François Pupponi, député socialiste sortant du Val-d'Oise, a été désigné candidat de La République en marche. Problème : le maire de Sarcelles a déjà été investi par le Parti socialiste, selon les informations de franceinfo.

"Je n'ai jamais demandé l'investiture d'En marche, assure-t-il à franceinfo. La seule investiture que j'ai demandée, c'est l'investiture socialiste." Et de glisser : "Peut-être qu'ils voulaient dire que je n'aurai pas de candidat face à moi." Comme un certain Manuel Valls.

Augustin Augier, investi mais "pas candidat"

Augustin Augier a été annoncé par La République en marche comme son candidat dans la 9e circonscription des Français de l'étranger, celle de l'Afrique Nord-Ouest. Pourtant, ce cofondateur d'une ONG qui œuvre en Afrique n'est "pas candidat", comme il l'annonce sur Twitter.

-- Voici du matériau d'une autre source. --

(** A validated request with a client configured makes its one call,
    whatever comes of it. *)
Lemma validated_calls (req : request) (data : value) (ticket : str)
    (c : client) :
  validated json_loads req data ticket ->
  bedrock_client srv = Some c ->
  snd (do_POST json_loads srv req) = [invocation ticket].
Proof.
  intros Hv Hc. unfold do_POST.
  rewrite (do_POST_body_validated json_loads srv req data ticket Hv), Hc.
  rewrite call_bedrock_eq.
  destruct (bind (invoke_model c (invocation ticket))
                 (reply_outcome json_loads data)); [reflexivity|].
  destruct (fst (bedrock_except e)); reflexivity.
Qed.



End MoreHandlerFacts.




Theorem undecodable_body_is_500
    (json_loads : str -> result value) (srv : server) (req : request)
    (n : Z) (e : exn) :
  contains (lit "application/json") (content_type_of req) = true ->
  content_length_of req = Ok n -> n <> 0 -> n <= 10485760 ->
  bind (decode (read (rfile req) n)) json_loads = Raise e ->
  e <> JSONDecodeError ->
  do_POST json_loads srv req =
    (send_json_response 500 (error "Internal server error"), []).
Proof.
  intros Hct Hlen Hn0 Hmax Hb He. unfold do_POST, do_POST_body.
  rewrite Hct, Hlen, mbind_lift_Ok. cbn [negb].
  destruct (Z.eqb_spec n 0); [contradiction|].
  destruct (Z.gtb_spec n 10485760); [lia|].
  rewrite Hb. destruct e; try reflexivity. contradiction He. reflexivity.
Qed.

Lemma undecodable_body_is_500_witness :
  do_POST Json.loads (mk_server None)
          (Fixtures.post "15" (Fixtures.quoted "{'ticket':'caf" ++ [xe9]
                               ++ Fixtures.quoted "'}")) =
    (send_json_response 500 (error "Internal server error"), []).
Proof.
  apply (undecodable_body_is_500 Json.loads _ _ 15 UnicodeDecodeError);
    try reflexivity; discriminate.
Defined.

(** The stream matters only through what [read] returns. *)
Theorem do_POST_reads_declared_bytes_only
    (json_loads : str -> result value) (srv : server) (req req' : request)
    (n : Z) :
  Content_Type req' = Content_Type req ->
  Content_Length req' = Content_Length req ->
  content_length_of req = Ok n ->
  read (rfile req') n = read (rfile req) n ->
  do_POST json_loads srv req' = do_POST json_loads srv req.
Proof.
  intros Hct Hcl Hlen Hread.
  assert (Hlen' : content_length_of req' = Ok n).
  { unfold content_length_of in *. rewrite Hcl. exact Hlen. }
  unfold do_POST, do_POST_body, content_type_of.
  rewrite Hct, Hlen, Hlen', !mbind_lift_Ok, Hread. reflexivity.
Qed.

Lemma do_POST_reads_declared_bytes_only_witness :
  do_POST Json.loads (mk_server None)
    (Fixtures.post "15" (Fixtures.quoted "{'ticket':'hi'}, 'ticket':'' }")) =
  do_POST Json.loads (mk_server None)
    (Fixtures.post "15" (Fixtures.quoted "{'ticket':'hi'}")).
Proof.
  apply (do_POST_reads_declared_bytes_only Json.loads _ _ _ 15);
    reflexivity.
Defined.



(** *** [str.strip] *)

Lemma lstrip_split (s : str) :
  exists a, s = a ++ lstrip s /\ forallb isspace a = true.
Proof.
  induction s as [|c s (a & IH & Ha)]; [exists []; split; reflexivity|].
  cbn [lstrip]. destruct (isspace c) eqn:E.
  - exists (c :: a). cbn [app forallb]. rewrite E, Ha, <- IH.
    split; reflexivity.
  - exists []. split; reflexivity.
Qed.

Lemma lstrip_head (s : str) (c : N) (r : str) :
  lstrip s = c :: r -> isspace c = false.
Proof.
  induction s as [|x s IH]; [discriminate|].
  cbn [lstrip]. destruct (isspace x) eqn:E; [exact IH|].
  intros [= <- _]. exact E.
Qed.

Lemma lstrip_fixed (s : str) :
  match s with c :: _ => isspace c = false | [] => True end ->
  lstrip s = s.
Proof.
  destruct s as [|c s]; [reflexivity|]. cbn [lstrip]. intros ->. reflexivity.
Qed.

Lemma forallb_isspace_rev (a : str) :
  forallb isspace a = true -> forallb isspace (rev a) = true.
Proof.
  intros H. apply forallb_forall. intros x Hx. apply in_rev in Hx.
  exact (proj1 (forallb_forall isspace a) H x Hx).
Qed.

(** [s.strip()] is [s] without a run of whitespace at each end, and
    begins and ends with a character that is not whitespace. *)
Lemma strip_spec (s : str) :
  (exists a b, s = a ++ strip s ++ b /\
               forallb isspace a = true /\ forallb isspace b = true) /\
  (forall c r, strip s = c :: r -> isspace c = false) /\
  (forall r c, strip s = r ++ [c] -> isspace c = false).
Proof.
  unfold strip, rstrip.
  destruct (lstrip_split s) as (a & Hs & Ha).
  destruct (lstrip_split (rev (lstrip s))) as (b & Hr & Hb).
  set (y := lstrip s) in *. set (z := lstrip (rev y)) in *.
  assert (Hy : y = rev z ++ rev b).
  { rewrite <- (rev_involutive y), Hr, rev_app_distr. reflexivity. }
  split; [|split].
  - exists a, (rev b). split; [rewrite <- Hy; exact Hs|].
    split; [exact Ha|]. apply forallb_isspace_rev. exact Hb.
  - intros c r Hc.
    apply (lstrip_head s c (r ++ rev b)). fold y. rewrite Hy, Hc. reflexivity.
  - intros r c Hc.
    apply (lstrip_head (rev y) c (rev r)). fold z.
    rewrite <- (rev_involutive z), Hc, rev_app_distr. reflexivity.
Qed.

Lemma strip_idempotent (s : str) : strip (strip s) = strip s.
Proof.
  destruct (strip_spec s) as (_ & Hhead & Hlast).
  set (t := strip s) in *. unfold strip at 1, rstrip.
  rewrite (lstrip_fixed t).
  2:{ destruct t as [|c r]; [exact I | exact (Hhead c r eq_refl)]. }
  rewrite (lstrip_fixed (rev t)); [apply rev_involutive|].
  destruct (rev t) as [|c r] eqn:E; [exact I|].
  apply (Hlast (rev r) c). rewrite <- (rev_involutive t), E. reflexivity.
Qed.

(** Each call carries the ticket of the request, trimmed. *)
Theorem invoked_ticket_is_trimmed
    (json_loads : str -> result value) (srv : server) (req : request)
    (args : invoke_args) :
  In args (snd (do_POST json_loads srv req)) ->
  exists items text,
    body_parses_as json_loads req (VDict items) /\
    dict_lookup items (lit "ticket") = Some (VStr text) /\
    args = invocation (strip text) /\
    (exists a b, text = a ++ strip text ++ b /\
                 forallb isspace a = true /\ forallb isspace b = true) /\
    (exists c r, strip text = c :: r /\ isspace c = false) /\
    (exists r c, strip text = r ++ [c] /\ isspace c = false).
Proof.
  intros Hin.
  destruct (do_POST_body_inv json_loads srv req)
    as [(data & ticket & Hv) | [Hnil _]];
    [|rewrite Hnil in Hin; destruct Hin].
  pose proof Hv as (Hp & Ht & Hpos & _).
  destruct data as [ | | | | | |items]; try discriminate Ht.
  unfold get in Ht.
  destruct (dict_lookup items (lit "ticket")) as [v|] eqn:Hl.
  2:{ injection Ht as <-. cbn in Hpos. lia. }
  destruct v as [ | | | |text| | ]; try discriminate Ht.
  injection Ht as <-.
  exists items, text. split; [exact Hp|]. split; [exact Hl|].
  destruct (strip_spec text) as (Hseg & Hhead & Hlast).
  split; [|split; [exact Hseg|split]].
  - destruct (bedrock_client srv) as [c|] eqn:Hc.
    + rewrite (validated_calls json_loads srv req _ _ c Hv Hc) in Hin.
      destruct Hin as [<- | []]. reflexivity.
    + revert Hin. unfold do_POST.
      rewrite (do_POST_body_validated json_loads srv req _ _ Hv), Hc.
      intros [].
  - destruct (strip text) as [|c r] eqn:E; [cbn in Hpos; lia|].
    exists c, r. split; [reflexivity | exact (Hhead c r eq_refl)].
  - destruct (strip text) as [|c r] eqn:E; [cbn in Hpos; lia|].
    destruct (exists_last (l := c :: r)) as (r' & c' & Hr'); [discriminate|].
    exists r', c'. split; [exact Hr' | exact (Hlast r' c' Hr')].
Qed.

Lemma invoked_ticket_is_trimmed_witness :
  let req := Fixtures.post "28" (Fixtures.quoted "{'ticket':'  disk\tfull \n'}") in
  let srv := mk_server (Some (Fixtures.failing BotoCoreError)) in
  exists items text,
    body_parses_as Json.loads req (VDict items) /\
    dict_lookup items (lit "ticket") = Some (VStr text) /\
    invocation (lit "disk" ++ [9%N] ++ lit "full") = invocation (strip text) /\
    (exists a b, text = a ++ strip text ++ b /\
                 forallb isspace a = true /\ forallb isspace b = true) /\
    (exists c r, strip text = c :: r /\ isspace c = false) /\
    (exists r c, strip text = r ++ [c] /\ isspace c = false).
Proof.
  intros req srv.
  apply (invoked_ticket_is_trimmed Json.loads srv req).
  left. vm_compute. reflexivity.
Defined.




(** ** The test of the content type *)

Lemma lit_app (a b : string) : lit (a ++ b)%string = lit a ++ lit b.
Proof.
  unfold lit, list_byte_of_string. rewrite <- !List.map_app. f_equal. f_equal.
  induction a as [|c a IH]; [reflexivity|].
  cbn [String.append list_ascii_of_string List.app]. rewrite IH. reflexivity.
Qed.

Lemma startswith_app (p s : str) : startswith p (p ++ s) = true.
Proof.
  induction p as [|x p IH]; [reflexivity|].
  cbn [List.app startswith]. rewrite N.eqb_refl, IH. reflexivity.
Qed.

Lemma contains_app (needle before after : str) :
  contains needle (before ++ needle ++ after) = true.
Proof.
  induction before as [|x before IH].
  - cbn [List.app].
    pose proof (startswith_app needle after) as H.
    destruct (needle ++ after) as [|y rest]; cbn [contains]; rewrite H;
      reflexivity.
  - cbn [List.app contains]. rewrite IH. apply orb_true_r.
Qed.

(** The content type is tested for a substring: a request whose
    [Content-Type] has [application/json] anywhere in it is answered
    as the same request with exactly that content type. *)
Theorem content_type_is_tested_for_a_substring
    (json_loads : str -> result value) (srv : server) (req : request)
    (before after : string) :
  Content_Type req = Some (before ++ "application/json" ++ after)%string ->
  do_POST json_loads srv req
  = do_POST json_loads srv
      (mk_request (path req) (Some "application/json"%string)
                  (Content_Length req) (rfile req)).
Proof.
  intros Hct. unfold do_POST, do_POST_body, content_type_of, content_length_of.
  cbn [Content_Type Content_Length rfile]. rewrite Hct, !lit_app.
  rewrite contains_app.
  change (contains (lit "application/json") (lit "application/json")) with true.
  reflexivity.
Qed.

Lemma content_type_is_tested_for_a_substring_witness :
  let req := mk_request "/" (Some "text/x-application/jsonp; charset=latin-1"%string)
               (Some "28"%string)
               (Fixtures.quoted "{'ticket':'printer on fire'}") in
  let srv := mk_server None in
  Content_Type req
  = Some ("text/x-" ++ "application/json" ++ "p; charset=latin-1")%string /\
  do_POST Json.loads srv req
  = do_POST Json.loads srv
      (mk_request (path req) (Some "application/json"%string)
                  (Content_Length req) (rfile req)).
Proof.
  intros req srv. split; [reflexivity|].
  apply (content_type_is_tested_for_a_substring Json.loads srv req
           "text/x-" "p; charset=latin-1").
  reflexivity.
Defined.

(** ** Serialisation: [json.dumps], what goes on the wire, and the
    client of [test_app.py] *)

(** *** Text that is ASCII *)

Lemma byte_of_to_N (c : N) : (c < 256)%N -> Byte.to_N (byte_of c) = c.
Proof.
  intros Hc. unfold byte_of.
  destruct (Byte.of_N c) as [b|] eqn:E.
  - apply Byte.to_of_N. exact E.
  - apply Byte.of_N_None_iff in E. lia.
Qed.

Lemma isascii_cons (c : N) (s : str) :
  isascii (c :: s) = true -> (c < 128)%N /\ isascii s = true.
Proof.
  unfold isascii. cbn [forallb]. intros H.
  apply andb_true_iff in H as [Hc Hs]. apply N.ltb_lt in Hc. auto.
Qed.

Lemma isascii_app (a b : str) :
  isascii (a ++ b) = isascii a && isascii b.
Proof. apply forallb_app. Qed.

Outre ces cas, la candidature de Christelle Vorillion, commerçante à Sedan et soutien d'Emmanuel Macron rencontrée par L'Union, a également été annulée dans les Ardennes. De même que celles de Haouaria hadj-Chikh, militante marseillaise et conseillère départementale de gauche dans les Bouches-du-Rhône. Ou de Claire Vernet-Garnier dans la Marne, Hortense Le Pape dans le Morbihan, Stéphane Saint André dans le Pas-de-Calais et Valérie Petit en Seine-et-Marne.

Alain Calmette, député PS sortant victime d'un "règlement de compte local" ?

Il avait franchi le Rubicon dès janvier. Mais ce soutien précoce à Emmanuel Macron n'a pas permis au député socialiste Alain Calmette de décrocher l'investiture du mouvement En marche ! dans la première circonscription du Cantal. "Je cochais toutes les cases : j'ai toujours défendu une ligne sociale-démocrate, je n'ai fait qu'un mandat, j'ai adhéré à En marche ! et j'ai parrainé Emmanuel Macron", explique l'élu à franceinfo. Ce parrainage lui a d'ailleurs valu le retrait de l'investiture du PS.

En vain. Le mouvement d'Emmanuel Macron a préféré investir un élu du Parti radical de gauche (PRG), François Danemans. "Je suis victime d'un règlement de compte local. Une personnalité influente à En marche ! a bloqué ma candidature", dénonce Alain Calmette. Dans son viseur : le sénateur PRG Jacques Mézard, membre du comité stratégique du mouvement d'Emmanuel Macron. "Nos relations sont très difficiles pour des histoires de politique locale. Il n'a pas voulu me laisser le champ libre", dénonce le député.

Contacté par franceinfo, le président de la commission national d'investiture, Jean-Paul Delevoye, balaye les critiques : "Nous avions en moyenne 24 candidatures par circonscription. Il a fallu faire des choix difficiles, ceux qui ne sont pas choisis sont tristes, c'est normal."